Ce dont on parle, depuis l'agriculture jusqu'aux processus de valorisation des produits et des co-produits, c'est de la gestion d'un rapport « carbone sur azote » (C/N). Quand on mélange du carbone et de l'azote sous différentes formes, comment l'un et l'autre vont-ils se décomposer, et cela entraînera-t-il pas une augmentation du taux d'humus des sols ? Cette dernière question est très préoccupante en Bretagne. Autrefois, avec les prairies permanentes, le taux d'humus était considérable, car le mélange du ray-grass, plutôt carboné, et du trèfle blanc, plutôt azoté, contribuait à l'accroître. Aujourd'hui, entre les modalités d'élevage avec des tourteaux de soja importé et du maïs ensilage, et la valorisation du coût des effluents sous d'autres formes que réintégrés directement dans le sol, je ne m'y retrouve pas : il y a beaucoup d'oublis.

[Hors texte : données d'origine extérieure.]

(* ===== verification/ExIde.v ===== *)
(** * ex_ide.c and sysfs.c: disk reads for exokernel processes

    A request is a [struct buffer] that is written into the very user memory
    the sector is read to; the queue links those structures.  The drive is
    given one command at a time and delivers the sector of the last one.
    [ready] is the result of idewait(1): the drive's status had no error. *)

From S2P Require Import Prelude Monad Locks Memory CString Mmu Kalloc Vm VmSpec FsState FsLayout Log Fs Dir Console Kernel Pipe File Proc SysArg Exec.

Open Scope Z_scope.
Open Scope kernel_scope.

(** struct buffer. *)
Definition BUF_DEVICE : Z := 0.
Definition BUF_SECTOR : Z := 4.
Definition BUF_LOCATION : Z := 8.
Definition BUF_NEXT : Z := 12.

Definition upd_ide (f : exide -> exide) : M kernel unit := modify (fun s => set_ide (f (k_ide s)) s).

Definition ResetTransferCount : M kernel unit :=
  acquire LkExTransfer ;;
  upd_ide (fun x => mkExide (idequeue x) (idelast x) 0 (ide_cmd x)) ;;
  release LkExTransfer ;;
  acquire LkExBuffer ;;
  upd_ide (fun x => mkExide 0 0 (transfercount x) (ide_cmd x)) ;;
  release LkExBuffer.

Definition GetTransferCount : M kernel Z :=
  acquire LkExTransfer ;;
  do s <- get;
  release LkExTransfer ;;
  ret (transfercount (k_ide s)).

(** The command registers: 28 bits of sector, one of device. *)
Definition ideread (sector device : Z) : M kernel unit :=
  upd_ide (fun x => mkExide (idequeue x) (idelast x) (transfercount x)
                      (Some (Z.land device 1, Z.land sector 0xfffffff))).

Definition ProcessBuffer : M kernel unit :=
  do s <- get;
  let q := idequeue (k_ide s) in
  if q =? 0 then ret tt
  else
    do sector <- uload32 (q + BUF_SECTOR);
    do device <- uload32 (q + BUF_DEVICE);
    ideread sector device.

Definition ex_addbuffer (sector device location : Z) : M kernel unit :=
  ustore32 (location + BUF_DEVICE) device ;;
  ustore32 (location + BUF_SECTOR) sector ;;
  ustore32 (location + BUF_LOCATION) location ;;
  ustore32 (location + BUF_NEXT) 0 ;;
  acquire LkExBuffer ;;
  do s <- get;
  let x := k_ide s in
  (if idequeue x =? 0 then upd_ide (fun x => mkExide location location (transfercount x) (ide_cmd x))
   else
     ustore32 (idelast x + BUF_NEXT) location ;;
     upd_ide (fun x => mkExide (idequeue x) location (transfercount x) (ide_cmd x))) ;;
  release LkExBuffer.

(** insl of 128 words: the sector of the last command. *)
Definition insl_sector (location : Z) : M kernel unit :=
  do s <- get;
  match ide_cmd (k_ide s) with
  | None => fault "data port read without a command"
  | Some (dev, sec) => ustore location (dget (disk (k_fs s)) dev sec)
  end.

(** A queue that is empty is followed like any other. *)
Definition ex_ideintr (ready : bool) : M kernel unit :=
  acquire LkExBuffer ;;
  do s <- get;
  let q := idequeue (k_ide s) in
  do location <- uload32 (q + BUF_LOCATION);
  do next <- uload32 (q + BUF_NEXT);
  upd_ide (fun x => mkExide next (if next =? 0 then 0 else idelast x) (transfercount x) (ide_cmd x)) ;;
  (if ready then
     insl_sector location ;;
     acquire LkExTransfer ;;
     upd_ide (fun x => mkExide (idequeue x) (idelast x) (u32 (transfercount x + 1)) (ide_cmd x)) ;;
     release LkExTransfer
   else ret tt) ;;
  release LkExBuffer ;;
  ProcessBuffer.

(** ** sysfs.c *)

(** The path of sys_ExFileRead is used where it lies, unchecked.  A path of
    more than [path_bound] bytes is outside the model. *)
Definition path_bound : nat := Z.to_nat 4096.

Definition user_path (a : Z) : M kernel (list Z) :=
  do r <- fetchstr_loop a path_bound;
  match r with
  | Some l => ret l
  | None => fault "path longer than the model allows"
  end.

(** One request per block of the file. *)
Fixpoint queue_blocks (ip : nat) (offset location : Z) (fuel : nat) : M kernel (Z * Z) :=
  match fuel with
  | O => fault "ExFileRead: loop bound"
  | S fuel =>
      do p <- in_fs (get_inode ip);
      if offset <? i_size p then
        do b <- in_fs (bmap ip (offset / Z.of_nat BSIZE));
        ex_addbuffer b (i_dev p) location ;;
        queue_blocks ip (offset + 512) (u32 (location + 512)) fuel
      else ret (offset, location)
  end.

Definition sys_ExFileRead : M kernel Z :=
  do file <- argint 0;
  match file with
  | None => ret 0
  | Some file =>
      do location <- argint 1;
      match location with
      | None => ret 0
      | Some location =>
          do path <- user_path (u32 file);
          do ip <- knamei path;
          in_fs (ilock ip) ;;
          match ip with
          | None => fault "null inode"
          | Some ip =>
              do p <- in_fs (get_inode ip);
              do ' (offset, location) <-
                queue_blocks ip 0 (u32 location) (S (Z.to_nat (i_size p / 512 + 1)));
              do p <- in_fs (get_inode ip);
              let location := location - 512 in
              let offset := offset - 512 in
              let location := u32 (location + (i_size p - offset)) in
              let offset := offset + (i_size p - offset) in
              do b <- in_fs (bmap ip (offset / Z.of_nat BSIZE));
              ex_addbuffer b (i_dev p) location ;;
              in_fs (iunlock (Some ip)) ;;
              do p <- in_fs (get_inode ip);
              ret (i_size p)
          end
      end
  end.

Definition sys_ExReadSector : M kernel Z := ProcessBuffer ;; ret 0.
Definition sys_ExResetTransferCount : M kernel Z := ResetTransferCount ;; ret 0.
Definition sys_ExGetTransferCount : M kernel Z := GetTransferCount.
(** C2: through any history of system calls and process switches, the count of
    every open file is the number of descriptors that name it, and processes
    that are unused, being made or dead hold none. *)
Theorem file_refs_invariant s s' : files_inv s -> rtc file_step s s' -> files_inv s'.
Proof.
  intros Hi H. induction H as [|s1 s2 s3 Hstep _ IH]; [done|]. apply IH. clear IH.
  destruct Hstep as [f r s s' Hf Hb E|j s s' (p & Hp & Hs) E|s s' E|s].
  - by eapply syscall_inv.
  - injection E as <-. eapply (files_inv_same (set_procs (alter (with_state RUNNING) j (k_procs s)) s)); [|done|done].
    apply (files_inv_upd _ _ _ p); [done|done|done|]. by intros [?|[?|?]].
  - eapply files_inv_moved; [exact Hi|]. apply calm_moved. refine ((_ : calmly _) _ _ _ E).
    unfold yield. solve_calm.
  - by eapply files_inv_same.
Qed.
End history.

J'ai parlé des effets collatéraux. Je souhaite maintenant élargir le sujet. En effet, quand on parle de biogaz, on parle d'énergie. Tout nous vient de l'énergie solaire. La nation française doit se poser la question de son meilleur usage. On peut faire du bois, de l'énergie alimentaire, des agrocarburants, de l'éthanol, de l'agrodiesel, ou encore du méthane. Imaginez une prairie temporaire riche en plantes légumineuses, composée de microbes qui aident à intercepter l'azote de l'air et à fabriquer des protéines, avant que cela se décompose. Imaginez qu'on remette de l'élevage dans le bassin parisien. Cette prairie temporaire va fixer du carbone dans les sols, servir à l'élevage, peut-être qu'une partie de cet azote sera l'urine des vaches qui servira ultérieurement à du digestat. Mais cet azote n'aurait-il pas été plus utile à fertiliser la betterave qui viendra ensuite dans la rotation ? On doit apprécier les rotations de culture, les assolements dans l'espace, la répartition territoriale des différentes cultures. C'est à cette échelle-là qu'on peut savoir quel est le meilleur usage qu'on peut faire de l'énergie solaire en France.

Je ne sais pas si l'INRAE va répondre, mais ma thèse, inaudible il y a dix ans, est la suivante : je pense que retrouver notre souveraineté protéinique - fabriquer en France des protéines françaises, avec des légumineuses françaises, sur le territoire français, pour nourrir des animaux français qui ne le soient plus avec du tourteau de soja importé - passe par l'utilisation d'une betterave fertilisée avec de l'azote dans la rotation et non avec des engrais de synthèse azotés très coûteux en énergie fossile. Je pense que c'est le premier usage, le plus urgent, en termes de souveraineté énergétique de la France, avant le méthane, l'agrodiesel et l'éthanol. Il faudrait ainsi réintégrer les légumineuses dans nos rotations à échelle de 1,8 million d'hectares. C'est indispensable pour être moins dépendants des énergies fossiles importées de l'étranger.